Usted está aquí: lunes 26 de junio de 2006 Opinión Miradas ajenas

Carlos Bonfil

Miradas ajenas

Por una vez los distribuidores de una película europea interpretan inteligentemente un título original de traducción azarosa. Miradas ajenas (Comme une image), de la francesa Agnès Jaoui, es en efecto una película sobre la mirada, sobre el juicio ajeno a la imagen que una persona tiene de sí misma.

Hace seis años la misma directora debutaba con la cinta El gusto de los otros (Le goût des autres); esta vez, su variante podría titularse "la mirada de los demás". Ese escrutinio público, impertinente y despiadado, obliga a una joven rubicunda, con muy baja autoestima, a comportarse siempre con prudencia, a ser, como lo señala un dicho francés, "Sage comme une image" (tan buena como una santa), entendiendo imagen como una estampa religiosa. La joven en cuestión tiene, no sin ironía, el emblemático nombre de Lolita (Marilou Berry), sólo que en lugar de ser un objeto juvenil de deseo, es el blanco obligado de la crueldad social (como la joven obesa de A mi hermana/ A ma soeur, 2001, de Catherine Breillat), y del sarcasmo de su padre, el célebre escritor Etienne Cassard (Jean-Pierre Bacri).

Miradas ajenas es una radiografía incisiva del medio intelectual francés. Etienne Cassard ejerce, de modo arbitrario, la autoridad intelectual que sus amigos y aduladores le reconocen incondicionalmente. La única persona un tanto al margen del hechizo es su propia hija. Y Cassard responde a ese desapego con un desinterés que raya en el desprecio, ignorando los esfuerzos de Lolita por aprender canto clásico, ignorándola afectivamente, recordándole, en público o en privado, su escaso atractivo físico.

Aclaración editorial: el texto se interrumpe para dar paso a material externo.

(* ===== verification/JsonlCrash.v ===== *)
(** * Crashes of the JSONL store

    What an operation may leave on the disk: a crash keeps a prefix of its writes,
    the last of which may be a torn append.  A weakest precondition with a crash
    condition, and the journal of a session under [appendCommit]. *)

From S2P Require Import Prelude Js JsOps Json JsonSpec CanonicalJson Plan Session SessionReducer SessionEntry SessionCommit SessionPort Jsonl JsonlStore JsonlLines JsonlJournal.
Local Open Scope Z_scope.

(** ** Crashes *)

(** A part of an append. *)
Inductive torn_write : write → write → Prop :=
| torn_commits name part rest : torn_write (append_commits name part) (append_commits name (part +:+ rest))
| torn_delta part rest : torn_write (append_delta part) (append_delta (part +:+ rest)).

(** The writes that a crash leaves of the writes of an operation. *)
Inductive crash_of : list write → list write → Prop :=
| crash_here ws : crash_of ws []
| crash_torn part w ws : torn_write part w → crash_of (w :: ws) [part]
| crash_later w ws ws' : crash_of ws ws' → crash_of (w :: ws) (w :: ws').

Lemma crash_of_all ws : crash_of ws ws.
Proof. induction ws; by constructor. Qed.
Lemma crash_of_app a b ws :
  crash_of (a ++ b) ws → crash_of a ws ∨ ∃ ws', ws = a ++ ws' ∧ crash_of b ws'.
Proof.
  revert ws. induction a as [|w a IH]; intros ws Hc; [right; by exists ws|].
  cbn [app] in Hc. inversion Hc as [|part w' k Ht|w' k ws' Hk]; subst; [left; constructor|left; by constructor|].
  destruct (IH _ Hk) as [?|(ws'' & -> & ?)]; [left; by constructor|right; by exists ws''].
Qed.
Lemma crash_of_nil ws : crash_of [] ws → ws = [].
Proof. by inversion 1. Qed.

(** The crash after [n] writes, in the next of which [k] bytes are stored. *)
Definition torn_part (k : nat) (w : write) : list write :=
  match w with
  | append_commits name bytes => [append_commits name (String.substring 0 k bytes)]
  | append_delta bytes => [append_delta (String.substring 0 k bytes)]
  | _ => []
  end.
Fixpoint torn_prefix (n k : nat) (ws : list write) : list write :=
  match ws, n with
  | [], _ => []
  | w :: _, O => torn_part k w
  | w :: ws, S n => w :: torn_prefix n k ws
  end.
Lemma substring_part k s : ∃ rest, s = String.substring 0 k s +:+ rest.
Proof.
  revert s. induction k as [|k IH]; intros [|a s]; [by exists EmptyString|by exists (String a s)|by exists EmptyString|].
  destruct (IH s) as [rest Hs]. exists rest. cbn [String.substring]. change (String a ?x +:+ ?y) with (String a (x +:+ y)). by rewrite <-Hs.
Qed.
Lemma torn_prefix_crash n k ws : crash_of ws (torn_prefix n k ws).
Proof.
  revert n. induction ws as [|w ws IH]; intros [|n]; try constructor; [|done]. cbn [torn_prefix].
  destruct w as [name bytes| | | | | |bytes| | | |]; try constructor; destruct (substring_part k bytes) as [rest Hb]; rewrite Hb at 2; constructor.
Qed.

Lemma apply_writes_app d a b : apply_writes d (a ++ b) = apply_writes (apply_writes d a) b.
Proof. unfold apply_writes. by rewrite foldl_app. Qed.

(** ** Weakest preconditions

    From [d], the operation ends with [Φ] of its outcome and of the disk, and every
    crash on the way leaves a disk with [C]. *)
Definition wp {A} (C : Disk → Prop) (m : Fs A) (Φ : res A → Disk → Prop) (d : Disk) : Prop :=
  (∀ ws, crash_of (m d).1 ws → C (apply_writes d ws)) ∧ Φ (m d).2 (apply_writes d (m d).1).

Section Rules.
Context {A B : Type} (C : Disk → Prop).

Lemma wp_pure (m : Fs A) r Φ d : m d = ([], r) → C d → Φ r d → wp C m Φ d.
Proof. intros Hm HC HΦ. unfold wp. rewrite Hm. split; [|done]. by intros ws ->%crash_of_nil. Qed.
Lemma wp_ret (a : A) Φ d : C d → Φ (Ok a) d → wp C (mret a) Φ d.
Proof. by apply wp_pure. Qed.
Lemma wp_lift (r : res A) Φ d : C d → Φ r d → wp C (lift r) Φ d.
Proof. by apply wp_pure. Qed.
Lemma wp_gets (f : Disk → A) Φ d : C d → Φ (Ok (f d)) d → wp C (gets f) Φ d.
Proof. by apply wp_pure. Qed.
Lemma wp_emit w Φ d :
  C d → (∀ part, torn_write part w → C (apply_write d part)) → C (apply_write d w) → Φ (Ok tt) (apply_write d w) →
  wp C (emit w) Φ d.
Proof.
  intros Hd Ht Hw HΦ. split; [|done]. cbn [emit fst]. intros ws Hc.
  inversion Hc as [|part w' k Hp|w' k ws' Hk]; subst; [done|by apply Ht|]. by apply crash_of_nil in Hk as ->.
Qed.
Lemma wp_bind (m : Fs A) (f : A → Fs B) Φ d :
  wp C m (λ r d', match r with Ok a => wp C (f a) Φ d' | Err e => Φ (Err e) d' end) d → wp C (m ≫= f) Φ d.
Proof.
  unfold wp, mbind, fs_bind. destruct (m d) as [ws [a|e]]; [|done]. cbn [fst snd].
  destruct (f a (apply_writes d ws)) as [ws' r] eqn:Hf. cbn [fst snd]. rewrite apply_writes_app.
  intros [H1 [H2 H3]]. split; [|done]. intros k [Hk|(k' & -> & Hk)]%crash_of_app; [by apply H1|]. rewrite apply_writes_app. by apply H2.
Qed.
Lemma wp_run (m : Fs A) Φ d :
  wp C m (λ r d', match r with Ok a => Φ (Ok a) d' | Err e => Φ (Err (run_error e)) d' end) d → wp C (run m) Φ d.
Proof. unfold wp, run. destruct (m d) as [ws [a|e]]; cbn [fst snd]; intros [H1 H2]; by split. Qed.
Lemma wp_mono (m : Fs A) Φ Ψ d : wp C m Φ d → (∀ r d', Φ r d' → Ψ r d') → wp C m Ψ d.
Proof. intros [H1 H2] Hi. split; [done|by apply Hi]. Qed.
Lemma wp_post (m : Fs A) Φ d ws r : wp C m Φ d → m d = (ws, r) → Φ r (apply_writes d ws).
Proof. intros [_ Hr] Hm. by rewrite Hm in Hr. Qed.

(** A step that writes nothing. *)
Lemma bind_pure (m : Fs A) (f : A → Fs B) a d : m d = ([], Ok a) → (m ≫= f) d = f a d.
Proof. unfold mbind, fs_bind. intros ->. cbn [apply_writes foldl app]. by destruct (f a d). Qed.
Lemma bind_err (m : Fs A) (f : A → Fs B) code d : m d = ([], Err code) → (m ≫= f) d = ([], Err code).
Proof. unfold mbind, fs_bind. by intros ->. Qed.
Lemma bind_writes (m : Fs A) (f : A → Fs B) ws ws' a r d :
  m d = (ws, Ok a) → f a (apply_writes d ws) = (ws', r) → (m ≫= f) d = (ws ++ ws', r).
Proof. unfold mbind, fs_bind. intros -> ->. done. Qed.
Lemma wp_step (m : Fs A) (f : A → Fs B) a Φ d : m d = ([], Ok a) → wp C (f a) Φ d → wp C (m ≫= f) Φ d.
Proof. intros Hm. unfold wp. by rewrite (bind_pure m f a d Hm). Qed.
Lemma wp_fail (m : Fs A) (f : A → Fs B) code Φ d : m d = ([], Err code) → C d → Φ (Err code) d → wp C (m ≫= f) Φ d.
Proof. intros Hm HC HΦ. unfold wp. rewrite (bind_err m f code d Hm). split; [|done]. by intros ws ->%crash_of_nil. Qed.
End Rules.

(** The steps of a write that is not an append. *)
Lemma wp_replace C w Φ d :
  match w with append_commits _ _ | append_delta _ => False | _ => True end →
  C d → C (apply_write d w) → Φ (Ok tt) (apply_write d w) → wp C (emit w) Φ d.
Proof. intros Hw Hd Hd' HΦ. apply wp_emit; try done. intros part Ht. by destruct Ht. Qed.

El centro del relato de Jaoui y de Bacri, intérpretes y guionistas, es esta compleja relación padre-hija, y la comedia cruel que comparten con media docena de personajes. Una maestra de canto (la propia Agnès Jaoui) empeñada en sacar de la mediocridad literaria a su marido, a costa de cualquier concesión moral hacia el influyente Cassard, padre de su alumna; un joven de origen musulmán, Rachid (Keine Bouliza), adopta el nombre de Sebastien para ser medianamente aceptado en el mundo literario francés, y corteja a la hija de Cassard sin el oportunismo que podría suponerse; un amigo, perro fiel, agradecido por viejos favores, tolera el continuo maltrato del escritor envanecido; la amante de este egoísta irredento aparece en súbita rebelión por un desdén de muchos años. A todo esto se añade, de modo dramático, el creciente reconocimiento que hace el propio Cassard de su propia esterilidad creadora al cabo de muchos años de éxito, algo que irónicamente lo coloca en un nivel parecido al de los escritores desafortunados que con tanto placer desdeña o manipula.

En El gusto de los otros, Agnès Jaoui combinaba el oficio teatral y las dificultades de entendimiento amoroso. Estos mismos conflictos los traslada ahora al mundo editorial, añadiendo la doble vertiente de la incomunicación afectiva entre padre e hija, y entre la propia Lolita y su amante de origen magrebí, aquejado, como ella, de una baja autoestima. "Por mi físico me impiden la entrada a las discotecas", se queja ella con él. "A mí me sucede lo mismo", le responde él con un dejo de resignación cómplice. Este tipo de intercambio verbal es la sustancia e interés mayor en la nueva cinta de la realizadora. Más un estudio de personajes -a la manera de Eric Rohmer o de Rivette- que el desarrollo convencional de una intriga --una galería de personajes pintorescos, entrañables unos, aborrecibles otros, no muy lejos de uno de los primeros trabajos de Jaoui guionista, Un aire de familia (Un air de famille, 1996) de Cédric Klapisch.

El retrato familiar transita aquí del desencanto existencial a un reconocimiento tardío de la generosidad afectiva. Una comedia agridulce, con enorme talento y sin grandes perspectivas comerciales. Una pista musical excelente. Un buen hallazgo en cartelera.